What is expected
Somewhere below, one line contains "- rewrite !length_app, length_take, length_drop." and a later line contains "Lemma blocks_app k". Output those two lines and everything between them exactly, and nothing else.

Available data

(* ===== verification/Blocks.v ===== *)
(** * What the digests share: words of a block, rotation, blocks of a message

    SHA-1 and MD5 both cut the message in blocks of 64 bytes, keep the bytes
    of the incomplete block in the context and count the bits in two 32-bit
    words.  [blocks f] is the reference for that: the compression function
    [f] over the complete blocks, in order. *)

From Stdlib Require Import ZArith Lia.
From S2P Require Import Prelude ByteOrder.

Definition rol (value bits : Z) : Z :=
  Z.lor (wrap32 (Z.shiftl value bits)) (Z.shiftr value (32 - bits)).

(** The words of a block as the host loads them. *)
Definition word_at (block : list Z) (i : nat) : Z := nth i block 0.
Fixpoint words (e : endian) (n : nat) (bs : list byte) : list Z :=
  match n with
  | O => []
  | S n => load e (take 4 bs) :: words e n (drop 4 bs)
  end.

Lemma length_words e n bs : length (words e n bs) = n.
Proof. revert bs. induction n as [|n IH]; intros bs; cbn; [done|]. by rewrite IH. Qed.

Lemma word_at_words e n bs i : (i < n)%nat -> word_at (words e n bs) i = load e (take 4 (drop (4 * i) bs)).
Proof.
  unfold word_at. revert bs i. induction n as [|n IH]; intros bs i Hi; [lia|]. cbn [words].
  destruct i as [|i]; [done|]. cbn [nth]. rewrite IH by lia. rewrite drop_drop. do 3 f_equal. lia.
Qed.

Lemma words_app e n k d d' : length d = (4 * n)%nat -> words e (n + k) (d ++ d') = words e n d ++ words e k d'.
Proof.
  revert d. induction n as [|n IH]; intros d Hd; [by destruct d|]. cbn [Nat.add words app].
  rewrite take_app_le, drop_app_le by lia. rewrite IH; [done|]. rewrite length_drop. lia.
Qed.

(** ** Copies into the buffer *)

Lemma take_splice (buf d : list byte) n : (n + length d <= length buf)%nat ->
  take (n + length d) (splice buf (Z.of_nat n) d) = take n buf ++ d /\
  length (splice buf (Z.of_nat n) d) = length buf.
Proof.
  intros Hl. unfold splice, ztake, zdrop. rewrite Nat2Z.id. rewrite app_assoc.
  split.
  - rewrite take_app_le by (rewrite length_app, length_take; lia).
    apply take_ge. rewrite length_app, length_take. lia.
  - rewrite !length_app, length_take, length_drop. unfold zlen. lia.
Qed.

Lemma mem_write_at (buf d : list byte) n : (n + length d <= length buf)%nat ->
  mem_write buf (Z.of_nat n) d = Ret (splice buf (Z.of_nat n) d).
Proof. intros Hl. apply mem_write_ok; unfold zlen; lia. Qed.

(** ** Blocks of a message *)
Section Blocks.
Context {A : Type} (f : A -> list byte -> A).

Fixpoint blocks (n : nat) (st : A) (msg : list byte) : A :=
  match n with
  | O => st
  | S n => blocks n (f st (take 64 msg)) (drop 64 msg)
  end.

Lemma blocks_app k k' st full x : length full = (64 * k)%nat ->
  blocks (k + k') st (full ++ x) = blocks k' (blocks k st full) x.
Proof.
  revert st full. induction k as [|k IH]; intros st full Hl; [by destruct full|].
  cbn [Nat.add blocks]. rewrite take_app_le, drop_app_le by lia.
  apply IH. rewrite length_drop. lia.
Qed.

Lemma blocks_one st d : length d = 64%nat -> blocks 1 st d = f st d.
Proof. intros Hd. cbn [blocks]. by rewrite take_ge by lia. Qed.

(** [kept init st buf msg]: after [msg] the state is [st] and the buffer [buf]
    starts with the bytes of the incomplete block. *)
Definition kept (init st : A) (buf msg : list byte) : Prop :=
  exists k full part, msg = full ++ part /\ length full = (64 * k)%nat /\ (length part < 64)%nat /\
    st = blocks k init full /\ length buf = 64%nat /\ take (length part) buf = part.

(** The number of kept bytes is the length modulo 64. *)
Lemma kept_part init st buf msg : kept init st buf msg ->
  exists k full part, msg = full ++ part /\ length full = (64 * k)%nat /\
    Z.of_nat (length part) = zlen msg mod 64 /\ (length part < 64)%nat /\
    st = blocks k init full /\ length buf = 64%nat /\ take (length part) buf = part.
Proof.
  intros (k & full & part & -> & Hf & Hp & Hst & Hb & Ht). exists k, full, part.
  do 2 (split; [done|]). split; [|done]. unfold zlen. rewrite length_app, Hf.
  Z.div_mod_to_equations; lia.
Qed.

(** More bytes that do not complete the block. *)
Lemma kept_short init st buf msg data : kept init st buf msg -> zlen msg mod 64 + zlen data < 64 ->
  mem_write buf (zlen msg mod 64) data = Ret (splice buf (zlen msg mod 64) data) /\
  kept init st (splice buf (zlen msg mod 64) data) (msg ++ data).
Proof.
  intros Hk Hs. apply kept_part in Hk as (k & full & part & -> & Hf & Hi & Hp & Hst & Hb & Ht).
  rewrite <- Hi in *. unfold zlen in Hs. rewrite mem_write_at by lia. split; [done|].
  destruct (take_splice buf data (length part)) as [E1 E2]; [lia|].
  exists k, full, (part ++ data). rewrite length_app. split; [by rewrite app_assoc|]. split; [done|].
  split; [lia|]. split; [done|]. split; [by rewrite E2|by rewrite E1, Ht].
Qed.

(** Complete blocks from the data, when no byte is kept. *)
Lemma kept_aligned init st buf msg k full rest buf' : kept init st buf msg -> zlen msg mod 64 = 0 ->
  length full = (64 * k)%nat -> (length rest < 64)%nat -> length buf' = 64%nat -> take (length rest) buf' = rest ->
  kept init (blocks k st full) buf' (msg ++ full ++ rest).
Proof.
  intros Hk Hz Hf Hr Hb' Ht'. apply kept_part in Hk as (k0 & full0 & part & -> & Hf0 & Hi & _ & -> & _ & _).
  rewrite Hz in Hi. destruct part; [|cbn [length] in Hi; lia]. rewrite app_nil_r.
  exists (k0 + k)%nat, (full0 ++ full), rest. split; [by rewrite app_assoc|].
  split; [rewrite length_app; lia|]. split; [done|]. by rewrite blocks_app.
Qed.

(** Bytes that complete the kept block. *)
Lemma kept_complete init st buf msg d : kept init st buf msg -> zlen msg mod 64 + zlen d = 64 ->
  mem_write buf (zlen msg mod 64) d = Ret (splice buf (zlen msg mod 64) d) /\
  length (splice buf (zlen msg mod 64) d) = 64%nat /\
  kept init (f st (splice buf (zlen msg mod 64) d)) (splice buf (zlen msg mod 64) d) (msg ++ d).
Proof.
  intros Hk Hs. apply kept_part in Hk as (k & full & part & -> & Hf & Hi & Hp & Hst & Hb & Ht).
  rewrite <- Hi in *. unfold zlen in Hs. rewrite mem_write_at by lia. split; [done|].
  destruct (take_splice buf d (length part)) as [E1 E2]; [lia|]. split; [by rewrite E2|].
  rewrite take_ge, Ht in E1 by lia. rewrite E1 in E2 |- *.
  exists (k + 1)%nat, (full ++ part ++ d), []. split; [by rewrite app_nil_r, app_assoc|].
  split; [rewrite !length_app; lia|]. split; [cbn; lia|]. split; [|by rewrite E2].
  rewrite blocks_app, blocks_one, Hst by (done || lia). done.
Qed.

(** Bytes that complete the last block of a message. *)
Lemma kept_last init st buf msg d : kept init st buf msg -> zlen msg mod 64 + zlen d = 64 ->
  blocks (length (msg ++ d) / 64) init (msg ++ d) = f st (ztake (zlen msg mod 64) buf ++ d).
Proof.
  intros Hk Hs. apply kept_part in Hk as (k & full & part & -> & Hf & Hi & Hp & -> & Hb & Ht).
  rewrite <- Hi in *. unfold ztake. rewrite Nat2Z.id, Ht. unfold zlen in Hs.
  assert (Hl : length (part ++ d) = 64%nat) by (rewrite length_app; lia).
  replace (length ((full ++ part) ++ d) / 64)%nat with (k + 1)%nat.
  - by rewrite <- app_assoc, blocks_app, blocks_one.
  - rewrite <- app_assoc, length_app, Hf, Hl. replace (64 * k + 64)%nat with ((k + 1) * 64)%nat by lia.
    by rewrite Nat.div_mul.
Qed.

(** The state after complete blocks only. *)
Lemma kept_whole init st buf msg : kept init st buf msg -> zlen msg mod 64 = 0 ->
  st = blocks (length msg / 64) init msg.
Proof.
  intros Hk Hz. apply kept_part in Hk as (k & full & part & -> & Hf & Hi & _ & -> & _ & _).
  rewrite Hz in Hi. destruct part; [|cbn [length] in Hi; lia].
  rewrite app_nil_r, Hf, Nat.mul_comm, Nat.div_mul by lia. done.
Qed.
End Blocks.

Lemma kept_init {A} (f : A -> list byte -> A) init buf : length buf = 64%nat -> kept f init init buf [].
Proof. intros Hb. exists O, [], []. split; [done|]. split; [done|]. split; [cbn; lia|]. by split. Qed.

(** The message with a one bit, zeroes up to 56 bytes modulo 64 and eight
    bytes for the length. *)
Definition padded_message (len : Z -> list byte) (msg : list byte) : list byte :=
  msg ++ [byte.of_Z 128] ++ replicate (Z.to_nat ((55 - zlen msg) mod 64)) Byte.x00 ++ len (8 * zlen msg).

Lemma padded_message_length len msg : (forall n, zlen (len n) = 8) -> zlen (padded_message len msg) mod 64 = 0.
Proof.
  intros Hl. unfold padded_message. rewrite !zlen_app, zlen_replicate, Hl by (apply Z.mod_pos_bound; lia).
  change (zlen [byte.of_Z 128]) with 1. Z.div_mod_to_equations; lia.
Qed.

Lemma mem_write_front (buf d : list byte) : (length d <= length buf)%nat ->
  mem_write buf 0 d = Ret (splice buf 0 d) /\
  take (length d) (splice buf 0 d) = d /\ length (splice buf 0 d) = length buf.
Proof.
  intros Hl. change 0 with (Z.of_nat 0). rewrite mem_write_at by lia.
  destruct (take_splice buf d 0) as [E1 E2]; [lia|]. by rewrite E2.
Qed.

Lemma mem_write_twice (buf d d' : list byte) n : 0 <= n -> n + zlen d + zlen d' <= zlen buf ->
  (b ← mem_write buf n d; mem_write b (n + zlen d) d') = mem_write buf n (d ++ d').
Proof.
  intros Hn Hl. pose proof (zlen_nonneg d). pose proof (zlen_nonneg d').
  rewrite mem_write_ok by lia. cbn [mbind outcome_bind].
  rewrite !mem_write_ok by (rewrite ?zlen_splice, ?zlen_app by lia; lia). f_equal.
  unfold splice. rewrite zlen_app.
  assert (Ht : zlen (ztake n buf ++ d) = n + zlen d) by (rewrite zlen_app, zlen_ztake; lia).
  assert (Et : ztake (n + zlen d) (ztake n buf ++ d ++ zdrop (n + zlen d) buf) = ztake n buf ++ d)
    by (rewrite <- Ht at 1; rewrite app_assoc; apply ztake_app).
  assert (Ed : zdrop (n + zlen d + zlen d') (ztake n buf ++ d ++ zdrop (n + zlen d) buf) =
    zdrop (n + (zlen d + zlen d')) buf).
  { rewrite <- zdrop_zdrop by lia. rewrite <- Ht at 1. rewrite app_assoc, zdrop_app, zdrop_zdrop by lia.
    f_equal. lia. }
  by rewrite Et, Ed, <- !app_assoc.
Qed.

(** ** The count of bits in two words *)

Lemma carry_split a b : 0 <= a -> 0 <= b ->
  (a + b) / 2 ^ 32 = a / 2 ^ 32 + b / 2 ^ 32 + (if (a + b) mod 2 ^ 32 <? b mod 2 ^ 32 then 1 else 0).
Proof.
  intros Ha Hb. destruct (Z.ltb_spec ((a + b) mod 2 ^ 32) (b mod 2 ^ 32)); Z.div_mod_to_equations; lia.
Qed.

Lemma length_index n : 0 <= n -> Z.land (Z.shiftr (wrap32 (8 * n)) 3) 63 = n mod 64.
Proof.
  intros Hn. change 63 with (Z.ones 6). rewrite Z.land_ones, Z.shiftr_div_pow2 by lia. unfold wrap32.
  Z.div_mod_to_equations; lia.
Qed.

Result
  - rewrite !length_app, length_take, length_drop. unfold zlen. lia.
Qed.

Lemma mem_write_at (buf d : list byte) n : (n + length d <= length buf)%nat ->
  mem_write buf (Z.of_nat n) d = Ret (splice buf (Z.of_nat n) d).
Proof. intros Hl. apply mem_write_ok; unfold zlen; lia. Qed.

(** ** Blocks of a message *)
Section Blocks.
Context {A : Type} (f : A -> list byte -> A).

Fixpoint blocks (n : nat) (st : A) (msg : list byte) : A :=
  match n with
  | O => st
  | S n => blocks n (f st (take 64 msg)) (drop 64 msg)
  end.

Lemma blocks_app k k' st full x : length full = (64 * k)%nat ->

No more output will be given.